Saved data entries
---

Lemma append_targets_eof_witness :
  let s := process {[5 := file5 O_APPEND 3]} {[77 := 900]} {[900 := ino77 10 0]} in
  Z.land (flags (file5 O_APPEND 3)) O_APPEND <> 0 /\
  exists r1 s1 r s2 post,
    real_lseek hdr quiet (2 ^ 30 + 5) 0 SEEK_SET s = (Ret r1, s1) /\
    real_write hdr quiet (2 ^ 30 + 5) [1; 2] 2 s1 = (Ret r, s2) /\
    log s2 = log s1 ++ Ev (write_cache 900 10 2 [1; 2]) :: post.
Proof.
  split; [discriminate|].
  destruct (append_targets_eof hdr quiet
              (process {[5 := file5 O_APPEND 3]} {[77 := 900]} {[900 := ino77 10 0]})
              (2 ^ 30 + 5) 5 (file5 O_APPEND 3) (ino77 10 0) [1; 2] 2 [] 0 SEEK_SET)
    as (r1 & s1 & Hseek & (r & s2 & post & Hrun & Hlog & _) & _);
    [reflexivity | lia | reflexivity | reflexivity | reflexivity | reflexivity
    | discriminate | cbn; lia | intros; cbn; lia | discriminate |].
  exists r1, s1, r, s2, post. split; [exact Hseek|]. split; [exact Hrun|exact Hlog].
Defined.

(** ** read, pread: the cache, the refresh and the network fetch *)

Local Arguments cfs_pread_sock : simpl never.

Lemma with_log_nil (s : state) : with_log [] s = s.
Proof. destruct s. unfold with_log, set_log. cbn. rewrite app_nil_r. reflexivity. Qed.

Lemma with_log_app (a b : list event) (s : state) :
  with_log b (with_log a s) = with_log (a ++ b) s.
Proof. unfold with_log, set_log. cbn. rewrite app_assoc. reflexivity. Qed.

Lemma pread_sock_loop_frame (sdk : oracle) (n : nat) :
  forall req buf read s r s',
    pread_sock_loop sdk n req buf read s = (r, s') ->
    exists evs, s' = with_log evs s /\
      forallb (fun e => negb (is_refresh e) && negb (is_cfs_pread e)) evs = true.
Proof.
  induction n as [|n IH]; intros req buf read s r s' Hrun; cbn in Hrun.
  - inversion Hrun; subst. exists []. split; [symmetry; apply with_log_nil|reflexivity].
  - destruct req as [|q req]; [inversion Hrun; subst; exists []; split;
      [symmetry; apply with_log_nil|reflexivity]|].
    destruct (req_size q =? 0);
      [inversion Hrun; subst; exists []; split;
        [symmetry; apply with_log_nil|reflexivity]|].
    destruct (partition_id q =? 0); [eapply IH; exact Hrun|].
    unfold_monad. cbn in Hrun.
    repeat match type of Hrun with
    | context [if ?b then _ else _] => destruct b; cbn in Hrun
    end.
    all: try (apply IH in Hrun as (evs & -> & Hevs)).
    all: try (inversion Hrun; subst; clear Hrun).
    all: repeat match goal with
         | |- context [set_log (fun l => l ++ ?e) ?s] =>
             change (set_log (fun l => l ++ e) s) with (with_log e s)
         end.
    all: rewrite ?with_log_app.
    all: eexists; (split; [reflexivity|]).
    all: cbn; try assumption; try reflexivity.
Qed.

Lemma forallb_no_refresh (evs : list event) :
  forallb (fun e => negb (is_refresh e) && negb (is_cfs_pread e)) evs = true ->
  forallb (fun e => negb (is_refresh e)) evs = true.
Proof.
  induction evs as [|e evs IH]; [reflexivity|]. cbn.
  intros H. apply andb_true_iff in H as [He Hevs].
  apply andb_true_iff in He as [He _]. rewrite He, (IH Hevs). reflexivity.
Qed.

Lemma forallb_snoc {A} (p : A -> bool) (l : list A) (a : A) :
  forallb p l = true -> p a = true -> forallb p (l ++ [a]) = true.
Proof.
  intros Hl Ha. rewrite forallb_app, Hl. cbn. rewrite Ha. reflexivity.
Qed.
Lemma testbit_range (k x : Z) :
  0 <= k -> (forall i, k <= i -> Z.testbit x i = false) -> 0 <= x < 2 ^ k.
Proof.
  intros Hk Hb.
  assert (x mod 2 ^ k = x) as <-; [|apply Z.mod_pos_bound; apply Z.pow_pos_nonneg; lia].
  apply Z.bits_inj'. intros i Hi. destruct (Z.ltb_spec i k).
  - by rewrite Z.mod_pow2_bits_low.
  - rewrite Z.mod_pow2_bits_high by lia. symmetry. by apply Hb.
Qed.

Lemma land_range_r (n x m : Z) : 0 <= n -> 0 <= m < 2 ^ n -> 0 <= Z.land x m < 2 ^ n.
Proof.
  intros Hn Hm. apply testbit_range; [done|]. intros i Hi.
  by rewrite Z.land_spec, (testbit_u n m), andb_false_r.
Qed.

Lemma land_range_l (n x m : Z) : 0 <= n -> 0 <= m < 2 ^ n -> 0 <= Z.land m x < 2 ^ n.
Proof. rewrite Z.land_comm. apply land_range_r. Qed.

Lemma lor_range (n x y : Z) :
  0 <= n -> 0 <= x < 2 ^ n -> 0 <= y < 2 ^ n -> 0 <= Z.lor x y < 2 ^ n.
Proof.
  intros Hn Hx Hy. apply testbit_range; [done|]. intros i Hi.
  by rewrite Z.lor_spec, (testbit_u n x), (testbit_u n y).
Qed.

Lemma shiftl_range (n x s : Z) :
  0 <= s <= n -> 0 <= x < 2 ^ (n - s) -> 0 <= Z.shiftl x s < 2 ^ n.
Proof.
  intros Hs Hx. apply testbit_range; [lia|]. intros i Hi.
  rewrite Z.shiftl_spec by lia. apply (testbit_u (n - s)); [done|lia].
Qed.

Lemma shiftr_range (n x s : Z) :
  0 <= n -> 0 <= s -> 0 <= x < 2 ^ n -> 0 <= Z.shiftr x s < 2 ^ n.
Proof.
  intros Hn Hs Hx. apply testbit_range; [done|]. intros i Hi.
  rewrite Z.shiftr_spec by lia. apply (testbit_u n); [done|lia].
Qed.

Ltac is_poscst p :=
  lazymatch p with xH => idtac | xO ?q => is_poscst q | xI ?q => is_poscst q end.
Ltac is_Zcst t :=
  lazymatch t with Z0 => idtac | Zpos ?p => is_poscst p | Zneg ?p => is_poscst p end.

---

WHAT IS BEING ASKED:
Beginning at the line that holds "intros Hn Hs", write out word for word each line through the end of the records.

RESULT FOR THIS TASK:
  intros Hn Hs Hx. apply testbit_range; [done|]. intros i Hi.
  rewrite Z.shiftr_spec by lia. apply (testbit_u n); [done|lia].
Qed.

Ltac is_poscst p :=
  lazymatch p with xH => idtac | xO ?q => is_poscst q | xI ?q => is_poscst q end.
Ltac is_Zcst t :=
  lazymatch t with Z0 => idtac | Zpos ?p => is_poscst p | Zneg ?p => is_poscst p end.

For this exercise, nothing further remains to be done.